DevSecOps

Термин DevSecOps означает слияние компетенций в области разработки (DEVelopment), безопасности (SECurity) и эксплуатации (OPerationS) на уровне культуры. Он добавляет в подход DevOps приоритеты в области безопасности — причем так, чтобы минимально вмешиваться в процессы разработки и эксплуатации. Как и DevOps, DevSecOps — это некий культурный сдвиг, который форсируется как самим фактом внедрения новых технологий, так и специфическими методами их внедрения.

Какую проблему решает

Практики DevOps включают непрерывную интеграцию и непрерывное развертывание. Кроме того, они ускоряют цикл разработки и релизный цикл приложений. К сожалению, если автоматизация релизов не учитывает интересы всех заинтересованных сторон (стейкхолдеров) внутри организации, она может усугубить существующие проблемы. А быстрый выпуск нового программного обеспечения без учета требований безопасности может усугубить проблемы с безопасностью на уровне всей компании.

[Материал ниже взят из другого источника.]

(* ===== verification/Peak.v ===== *)
(** The time-domain estimator shPeakBpm: local maxima above a threshold, the
    intervals between them, their median and spread, and the rate. *)
From S2P Require Import Prelude Config Dsp Ring ISort.

(** * The detector *)
Definition SH_IBI_MAX : Z := 16.

Record peak_st := mkpeak {
  pk_peaks : Z; pk_last : Z; pk_ibi : list Z; pk_sum : Z; pk_n : Z }.

#[export] Instance peak_st_eta : RecordEta peak_st := fun r =>
  mkpeak (pk_peaks r) (pk_last r) (pk_ibi r) (pk_sum r) (pk_n r).

Definition peak_init : peak_st := mkpeak 0 255 (replicate 16 0) 0 0.

Definition max_ibi : Z := u16 (VITALS_FS_HZ * 60 / HR_BPM_MIN).
Definition min_ibi : Z := u16 (VITALS_FS_HZ * 60 / HR_BPM_MAX).

Definition peak_thr (x : list Z) (n : Z) : Z :=
  let thr := (shMeanAbsI16 x n * HR_PEAK_THR_Q8) ÷ 256 in
  if thr <? 5 then 5 else thr.

(** The new maximum at [i]: [last_peak = i; peaks++]. *)
Definition peak_new (i : Z) (s : peak_st) : peak_st :=
  s <| pk_last := i |> <| pk_peaks ::= (fun p => u8 (p + 1)) |>.

(** The body of the scan at sample [i]. *)
Definition peak_step (x : list Z) (thr i : Z) (s : peak_st) : peak_st :=
  let yi := aget x i in
  if (yi <=? aget x (i - 1)) || (yi <? aget x (i + 1)) then s else
  if yi <? thr then s else
  if negb (pk_last s =? 255) then
    let ibi := u16 (i - pk_last s) in
    if ibi <? HR_MIN_PEAK_DIST then
      (if aget x (pk_last s) <? yi then s <| pk_last := i |> else s)
    else if (min_ibi <=? ibi) && (ibi <=? max_ibi) && (pk_n s <? SH_IBI_MAX) then
      peak_new i
        (s <| pk_ibi ::= (fun l => aset l (pk_n s) (u8 ibi)) |>
           <| pk_sum ::= (fun t => u32 (t + ibi)) |>
           <| pk_n ::= (fun k => u8 (k + 1)) |>)
    else peak_new i s
  else peak_new i s.

Definition peak_scan (x : list Z) (n : Z) : peak_st :=
  for_ 1 (n - 1) (peak_step x (peak_thr x n)) peak_init.

(** The median of the first [n] cells of a sorted array, in Q8. *)
Definition median_q8 (l : list Z) (n : Z) : Z :=
  if Z.odd n then u16 (Z.shiftl (aget l (n / 2)) 8)
  else u16 (Z.shiftl (aget l (n / 2 - 1) + aget l (n / 2)) 8 / 2).

(** The interval estimate and the interval list as it is left. *)
Definition peak_ibi_q8 `{HelmetConfig} (s : peak_st) : Z * list Z :=
  if HR_PEAK_IBI_MEDIAN
  then let l := isort (pk_n s) (pk_ibi s) in (median_q8 l (pk_n s), l)
  else (u16 (u32 (Z.shiftl (pk_sum s) 8) / pk_n s), pk_ibi s).

(** The largest deviation of an interval from the estimate. *)
Definition ibi_dev_max (l : list Z) (n ibi_q8 : Z) : Z :=
  for_ 0 n (fun i dev_max =>
    let d := Z.shiftl (aget l i) 8 - ibi_q8 in
    let d := if d <? 0 then - d else d in
    if dev_max <? u32 d then u32 d else dev_max) 0.

Definition ibi_irregular `{HelmetConfig} (l : list Z) (n ibi_q8 : Z) : bool :=
  (0 <? HR_IBI_SPREAD_PCT) && (3 <=? n) &&
  (u32 (ibi_q8 * HR_IBI_SPREAD_PCT) <? u32 (ibi_dev_max l n ibi_q8 * 100)).

(** [0] unless the rate is in the band. *)
Definition in_hr_band (bpm : Z) : Z :=
  if (bpm <? HR_BPM_MIN) || (HR_BPM_MAX <? bpm) then 0 else bpm.

(** Returns the rate and the peak count. *)
Definition shPeakBpm `{HelmetConfig} (fs_q8 : Z) (x : list Z) (n : Z) : Z * Z :=
  if n <? HR_MIN_PEAK_DIST * 2 + 3 then (0, 0) else
  let s := peak_scan x n in
  if pk_n s =? 0 then (0, pk_peaks s) else
  let '(ibi_q8, l) := peak_ibi_q8 s in
  if ibi_q8 =? 0 then (0, pk_peaks s) else
  if ibi_irregular l (pk_n s) ibi_q8 then (0, pk_peaks s) else
  (in_hr_band (shIntervalQ8ToBpm fs_q8 ibi_q8), pk_peaks s).

(** * Vocabulary of the specifications *)

(** What the scan knows before sample [i]. *)
Definition peak_inv (x : list Z) (thr i : Z) (s : peak_st) : Prop :=
  (s = peak_init \/
   1 <= pk_last s < i /\ 1 <= pk_peaks s /\ pk_peaks s * 8 <= pk_last s + 8 /\
   thr <= aget x (pk_last s) /\
   0 <= pk_n s < pk_peaks s /\ alen (pk_ibi s) = SH_IBI_MAX /\
   Forall (fun d => 8 <= d <= 37) (take (Z.to_nat (pk_n s)) (pk_ibi s)) /\
   pk_sum s = sumZ (take (Z.to_nat (pk_n s)) (pk_ibi s))).

(** The median of a sorted list, in Q8. *)
Definition list_median_q8 (l : list Z) : Z :=
  let n := alen l in
  if Z.odd n then aget l (n / 2) * 256 else (aget l (n / 2 - 1) + aget l (n / 2)) * 128.

(** A pulse train of period [t] and phase [r] over [n] samples. *)
Definition pulse_train (a t r n : Z) : list Z :=
  (fun i => if (i - r) mod t =? 0 then a else 0) <$> seqZ 0 n.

Как именно решает проблему

DevSecOps фокусируется на устранении командной разобщенности и способствует созданию безопасных автоматизированных рабочих процессов. При выборе приложений для обеспечения безопасности организации должны использовать преимущества автоматизированных процессов CI/CD и контроля за соблюдением политик, которые расширяют возможности, полномочия и статус разработчиков. Цель практик DevSecOps — не блокировать работу инженеров, а обеспечивать следование политикам безопасности, в то же время предоставляя техническим командам точную и подробную информацию о том, как правильно развивать проект. При правильном внедрении организация получает более эффективное взаимодействие в коллективе, снижает количество инцидентов, связанных с безопасностью, и вызванные ими расходы.